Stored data
------

Lemma RoundedQuotient_unique a b r1 r2 :
  0 < b -> RoundedQuotient a b r1 -> RoundedQuotient a b r2 -> r1 = r2.
Proof. unfold RoundedQuotient. intros Hb H1 H2. nia. Qed.

(** C1. Current streak, grace period.  Today is 2024-01-03 and the only
    sessions are on 2024-01-02 and 2024-01-01: the guard lets the walk
    start (yesterday has a session), the walk starts at today, finds no
    session and stops at once, so the current streak is 0, not the 2 of the
    grace period. *)
Theorem C1_grace_period_not_granted :
  formatDate 19725 = "2024-01-03"
  /\ formatDate (subDays 19725 1) = "2024-01-02"
  /\ calculateStreaks 19725 [sessionOn "2024-01-02" 30; sessionOn "2024-01-01" 30]
     = Some (mkStreaks 0 2).
Proof. vm_compute. done. Qed.

(** With a session today the same history counts three days. *)
Example current_streak_with_today :
  calculateStreaks 19725
    [sessionOn "2024-01-03" 30; sessionOn "2024-01-02" 30; sessionOn "2024-01-01" 30]
  = Some (mkStreaks 3 3).
Proof. vm_compute. done. Qed.





(** The scenario of the specification: two sessions of 30 and 45 minutes on
    2024-01-01 and 2024-01-02, seen on 2024-01-02. *)
Example stats_scenario :
  calculateStats 19724 [sessionOn "2024-01-01" 30; sessionOn "2024-01-02" 45]
  = Some (UserStats.mk 2 75 2 2 38 2 2 75 75).
Proof. vm_compute. done. Qed.

(** ** Storage *)

Lemma idDiffers_sessionJSON sessionId s :
  idDiffers sessionId (sessionJSON s)
  = Some (negb (bool_decide (ReadingSession.id s = sessionId))).
Proof. reflexivity. Qed.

------

--- ABOUT THIS TASK ---
From the first line to the last, return the records unchanged.

--- COMPLETED EXERCISE ---
Lemma RoundedQuotient_unique a b r1 r2 :
  0 < b -> RoundedQuotient a b r1 -> RoundedQuotient a b r2 -> r1 = r2.
Proof. unfold RoundedQuotient. intros Hb H1 H2. nia. Qed.

(** C1. Current streak, grace period.  Today is 2024-01-03 and the only
    sessions are on 2024-01-02 and 2024-01-01: the guard lets the walk
    start (yesterday has a session), the walk starts at today, finds no
    session and stops at once, so the current streak is 0, not the 2 of the
    grace period. *)
Theorem C1_grace_period_not_granted :
  formatDate 19725 = "2024-01-03"
  /\ formatDate (subDays 19725 1) = "2024-01-02"
  /\ calculateStreaks 19725 [sessionOn "2024-01-02" 30; sessionOn "2024-01-01" 30]
     = Some (mkStreaks 0 2).
Proof. vm_compute. done. Qed.

(** With a session today the same history counts three days. *)
Example current_streak_with_today :
  calculateStreaks 19725
    [sessionOn "2024-01-03" 30; sessionOn "2024-01-02" 30; sessionOn "2024-01-01" 30]
  = Some (mkStreaks 3 3).
Proof. vm_compute. done. Qed.





(** The scenario of the specification: two sessions of 30 and 45 minutes on
    2024-01-01 and 2024-01-02, seen on 2024-01-02. *)
Example stats_scenario :
  calculateStats 19724 [sessionOn "2024-01-01" 30; sessionOn "2024-01-02" 45]
  = Some (UserStats.mk 2 75 2 2 38 2 2 75 75).
Proof. vm_compute. done. Qed.

(** ** Storage *)

Lemma idDiffers_sessionJSON sessionId s :
  idDiffers sessionId (sessionJSON s)
  = Some (negb (bool_decide (ReadingSession.id s = sessionId))).
Proof. reflexivity. Qed.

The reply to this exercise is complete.